Algunas de esas políticas se han propuesto aquí. Desde el oficialismo se discuten, pero nunca se ponen en marcha. Rivera cree que Puerto Rico necesita también una meta de reducción de pobreza infantil, como el que se plantea en Estados Unidos y que también se puso en marcha en el Reino Unido, donde ha resultado.

También propone aumentar el salario mínimo, expandir los servicios de cuido, de manera que las madres, que la mayor parte del tiempo son solteras, puedan buscar trabajo. “Para la gente que lleva muchos años marginalizada, lo que funciona son apoyos intensivos”, señala Rivera.

Hay organizaciones sin fines de lucro, como los Boys & Girls Clubs, los Centros Sor Isolina Ferré y el Proyecto Nacer dando ese apoyo intensivo. Pero hace falta más, sobre todo desde el gobierno.

Encerrada en el margen

En la vida de Yazmín y sus hijos hay un mapa de las causas y a la vez las trampas de la pobreza. Más allá de un curso de cosmetología, no tiene estudios. Carece de medios de transportación para desplazarse a donde haya algún trabajo que pueda hacer. Teme irse de Maricao y perder el único apoyo que tiene, que es su mamá. Los padres de sus niños no son un factor en su vida.

En pocas palabras, está atrapada en un círculo del cual nunca podrá salir sin ayuda.

Mientras tanto, se bandea de un mes a otro con $315 mensuales del PAN y $106 de pensión por el menor de sus niños, Michael.

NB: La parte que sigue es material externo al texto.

(** One page: a free frame taken for the process and mapped, writable. *)
Lemma grow_page `{Devices} s n addr :
  safe (started p s) → 1 ≤ n < 512 → refcount (pinfo s n) = 0 → addr mod 4096 = 0 → 0x100000 ≤ addr < 0x400000 →
  ∃ m', on_machine (virtual_memory_map (p_pagetable (process s p)) addr (n * 4096) PAGESIZE PTE_PWU) (take_page n p s)
      = Ok 0 (set_kmem m' (take_page n p s)) ∧
    grows s (set_kmem m' (take_page n p s)) (addr / 4096) 1.
Proof.
  intros Hs Hn Hr Hal Ha.
  pose proof (own_shape_ok s Hs) as Hsh. pose proof (started_live p s Hp) as Hl.
  destruct (map_ok (mach (take_page n p s)) (table_of s p) addr (n * 4096) 4096 PTE_PWU) as (m' & Em & Hm).
  { exact Hsh. }
  { unfold map_args. rewrite Hal, Z.mod_mul by lia. change (4096 mod 4096) with 0. change PTE_PWU with 7. lia. }
  { pose proof (Z.div_mod addr 4096). lia. }
  change (4096 / 4096) with 1 in Hm. pose proof (vpn_range addr ltac:(lia)) as HV.
  assert (256 ≤ addr / 4096) as HV2 by (apply Z.div_le_lower_bound; lia).
  pose proof (safe_take (started p s) n p Hs Hn Hr : safe (started p (take_page n p s))) as Hst.
  set (s' := set_kmem m' (take_page n p s)).
  assert (safe (started p s')) as Hs'.
  { apply (own_safe (take_page n p (started p s)) p n (addr / 4096)); try done; try lia.
    - by rewrite pinfo_take, decide_True.
    - change (refs (take_page n p (started p s)) n) with (refs (started p s) n).
      pose proof (safe_refs _ Hs n ltac:(lia)) as Href.
      change (pinfo (started p s) n) with (pinfo s n) in Href. rewrite Hr in Href.
      assert (0 ≤ refs (started p s) n) by (apply zsum_nonneg; intros; apply occ_nonneg). lia.
    - rewrite <- (started_table p s p) in Hm. exact Hm. }
  exists m'. split; [apply on_machine_ok; rewrite <- table_of_root; exact Em|].
  fold s'. split; try done.
  - transitivity (take_page n p s); [by apply take_loads|].
    by apply (mapped_loads (take_page n p s) m' _ _ _ _ Hst Hm Hs').
  - by apply (mapped_table (take_page n p s) m' _ _ _ _ Hm).
  - by apply nfree_take.
  - intros w Hw. assert (w = addr / 4096) as -> by lia. change (kmem s') with m'.
    rewrite (mapped_leaf _ _ _ _ _ _ _ Hm), decide_True by lia. rewrite Z.sub_diag, Z.mul_0_l, Z.add_0_r.
    rewrite (proj1 (own_entry n Hn)). unfold user_writable.
    rewrite <- !(has_flags (n * 4096 + 7)) by done. by rewrite PTE_FLAGS_entry by (done || (by apply Z.mod_mul) || lia).
  - intros w Hw Hne. change (kmem s') with m'.
    by rewrite (mapped_leaf _ _ _ _ _ _ _ Hm), decide_False by lia.
  - intros va Hu Hout. change (ubyte p s' va = ubyte p (take_page n p s) va).
    pose proof (user_page_vpn _ _ _ Hu) as Hvv. apply table_change_byte; try done.
    + by apply (mapped_table (take_page n p s) m' _ _ _ _ Hm).
    + change (uleaf p (take_page n p s) va) with (leaf (kmem s) (table_of s p) (va / 4096)).
      by rewrite (mapped_leaf _ _ _ _ _ _ _ Hm), decide_False by lia.
    + apply (mapped_agree _ _ _ _ _ _ _ Hm).
Qed.

Lemma load_page_ok `{Devices} s addr :
  safe (started p s) → 0 < nfree s → addr mod 4096 = 0 → 0x100000 ≤ addr < 0x400000 →
  ∃ s', load_page p (p_pagetable (process s p)) addr s = Ok true s' ∧ grows s s' (addr / 4096) 1.
Proof.
  intros Hs Hf Hal Ha. destruct (alloc_step p s Hf ltac:(lia)) as (n & E & Hn & Hr & _).
  destruct (grow_page s n addr Hs Hn Hr Hal Ha) as (m' & Em & Hg). eexists. split; [|exact Hg].
  unfold load_page. erewrite bind_ok by exact E.
  destruct (Z.eqb_spec (n * 4096) NULL) as [E0|_]; [change NULL with 0 in E0; lia|]. by erewrite bind_ok by exact Em.
Qed.

(** The stack page. *)
Lemma page_alloc_grows `{Devices} s addr :
  safe (started p s) → 0 < nfree s → addr mod 4096 = 0 → 0x100000 ≤ addr < 0x400000 →
  ∃ s', sys_page_alloc_find_free (p_pagetable (process s p)) p addr s = Ok 0 s' ∧ grows s s' (addr / 4096) 1.
Proof.
  intros Hs Hf Hal Ha. destruct (nfree_first s Hf) as (n & Hn & Hff).
  destruct (grow_page s n addr Hs (conj (proj1 Hff) Hn) (proj1 (proj2 Hff)) Hal Ha) as (m' & Em & Hg). eexists. split; [|exact Hg].
  rewrite (page_alloc_free _ p addr s n Hff) by lia. change PROC_START_ADDR with 0x100000.
  destruct (Z.ltb_spec addr 0x100000); [lia|]. by erewrite bind_ok by exact Em.
Qed.

Lemma grows_trans s1 s2 s3 v k k' :
  0 ≤ k → 0 ≤ k' → 0 ≤ v → v + k + k' ≤ 1024 →
  grows s1 s2 v k → grows s2 s3 (v + k) k' → grows s1 s3 v (k + k').
Proof.
  intros Hk Hk' Hv Hend [A1 A2 A3 A4 A5 A6 A7 A8] [B1 B2 B3 B4 B5 B6 B7 B8]. rewrite A4 in B6, B7. split.
  - by transitivity s2.
  - done.
  - rewrite B3, A3. done.
  - congruence.
  - lia.
  - intros w Hw. destruct (decide (w < v + k)); [rewrite B7 by lia; apply A6; lia|apply B6; lia].
  - intros w Hw Hout. rewrite B7 by lia. apply A7; lia.
  - intros va Hu Hout. pose proof (user_page_vpn _ _ _ Hu). rewrite B8; [apply A8; [done|lia]| |lia].
    split; [apply Hu|]. unfold uleaf. rewrite A4, A7 by lia. apply Hu.
Qed.

Lemma grows_refl s v : safe (started p s) → grows s s v 0.
Proof. intros Hs. split; try done; try lia. by destruct s as [[]]. Qed.

Lemma grows_pagetable s s' v k : grows s s' v k → p_pagetable (process s' p) = p_pagetable (process s p).
Proof. intros Hg. unfold process. by rewrite (lo_processes _ _ _ (gr_loads _ _ _ _ Hg)). Qed.

(** The number of iterations for the pages from [addr] up to [end_mem]. *)
Definition pages_to (addr end_mem : Z) : Z := Z.max 0 ((end_mem - addr + 4095) / 4096).

Lemma pages_to_next addr end_mem :
  addr < end_mem → 0 < pages_to addr end_mem ∧ pages_to (addr + 4096) end_mem = pages_to addr end_mem - 1.
Proof.
  intros Hlt. unfold pages_to. pose proof (Z.div_mod (end_mem - addr + 4095) 4096).
  pose proof (Z.div_mod (end_mem - (addr + 4096) + 4095) 4096).
  pose proof (Z.mod_pos_bound (end_mem - addr + 4095) 4096).
  pose proof (Z.mod_pos_bound (end_mem - (addr + 4096) + 4095) 4096). lia.
Qed.

Lemma pages_to_end addr end_mem : end_mem ≤ addr → pages_to addr end_mem = 0.
Proof.
  intros Hle. unfold pages_to. assert ((end_mem - addr + 4095) / 4096 < 1) by (apply Z.div_lt_upper_bound; lia). lia.
Qed.

Lemma pages_to_bound addr end_mem :
  addr mod 4096 = 0 → 0 ≤ addr ≤ 0x400000 → end_mem ≤ 0x400000 → addr / 4096 + pages_to addr end_mem ≤ 1024.
Proof.
  intros Hal Ha He. unfold pages_to. pose proof (Z.div_mod addr 4096). pose proof (Z.div_mod (end_mem - addr + 4095) 4096).
  pose proof (Z.mod_pos_bound (end_mem - addr + 4095) 4096). lia.
Qed.

(** The pages that hold the addresses up to [end_mem]. *)
Lemma pages_to_cover addr end_mem a :
  addr mod 4096 = 0 → addr ≤ a < end_mem → addr / 4096 ≤ a / 4096 < addr / 4096 + pages_to addr end_mem.
Proof.
  intros Hal Ha. unfold pages_to. pose proof (Z.div_mod addr 4096). pose proof (Z.div_mod (end_mem - addr + 4095) 4096).
  pose proof (Z.mod_pos_bound (end_mem - addr + 4095) 4096). pose proof (Z.div_mod a 4096).
  pose proof (Z.mod_pos_bound a 4096). lia.
Qed.

Lemma load_pages_ok `{Devices} n s addr end_mem :
  safe (started p s) → addr mod 4096 = 0 → 0x100000 ≤ addr → end_mem ≤ 0x400000 → addr ≤ 0x400000 →
  pages_to addr end_mem < Z.of_nat n → pages_to addr end_mem ≤ nfree s →
  ∃ s', load_pages n p (p_pagetable (process s p)) addr end_mem s = Ok true s' ∧
    grows s s' (addr / 4096) (pages_to addr end_mem).
Proof.
  revert s addr. induction n as [|n IH]; intros s addr Hs Hal Ha He Ha4 Hn Hf.
  { unfold pages_to in Hn. lia. }
  cbn [load_pages]. destruct (Z.ltb_spec addr end_mem) as [Hlt|Hge].
  - destruct (pages_to_next addr end_mem Hlt) as [Hpos Hnext].
    destruct (load_page_ok s addr Hs ltac:(lia) Hal ltac:(lia)) as (s1 & E & G1). erewrite bind_ok by exact E.
    assert (addr + 4096 ≤ 0x400000) as Ha' by (pose proof (Z.div_mod addr 4096); lia).
    change PAGESIZE with 4096. rewrite u64_small by lia.
    destruct (IH s1 (addr + 4096)) as (s2 & E2 & G2); try lia.
    + apply (gr_safe _ _ _ _ G1).
    + rewrite <- Z.add_mod_idemp_r by lia. change (4096 mod 4096) with 0. by rewrite Z.add_0_r.
    + rewrite (gr_free _ _ _ _ G1). lia.
    + rewrite (grows_pagetable s s1 _ _ G1) in E2. exists s2. split; [exact E2|].
      assert ((addr + 4096) / 4096 = addr / 4096 + 1) as Ed by (rewrite <- (Z.div_add addr 1 4096); [done|lia]).
      rewrite Hnext, Ed in G2. replace (pages_to addr end_mem) with (1 + (pages_to addr end_mem - 1)) by lia.
      pose proof (pages_to_bound addr end_mem Hal ltac:(lia) He).
      apply (grows_trans s s1 s2); try done; try lia. apply Z.div_pos; lia.
  - rewrite pages_to_end by done. exists s. split; [done|by apply grows_refl].
Qed.
End own.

El padre de Wilyadier, el mayor no responde por su hijo. Yazmín dice que le debe cerca de $20,000.

El dinero del PAN apenas le alcanza para comer y no todo el mes. Cuando la alacena se vacía, está la madre, que le ayuda con comida. “A veces yo también la ayudo a ella”, dice.

La vida se le agota cuidando a sus hijos y soñando con un mejor futuro que, sin embargo, no tiene idea de cómo alcanzar.

Habla de sus aspiraciones más como ruego que como afirmación; más con resignación que con esperanza: “Tengo mis metas. Quiero trabajar, tener mi casa propia, tener algo que dejarle a mis hijos, mi propio vehículo. Son muchas cosas. Vivir un poco mejor, tener con qué comprarme un gusto y a mis hijos...”.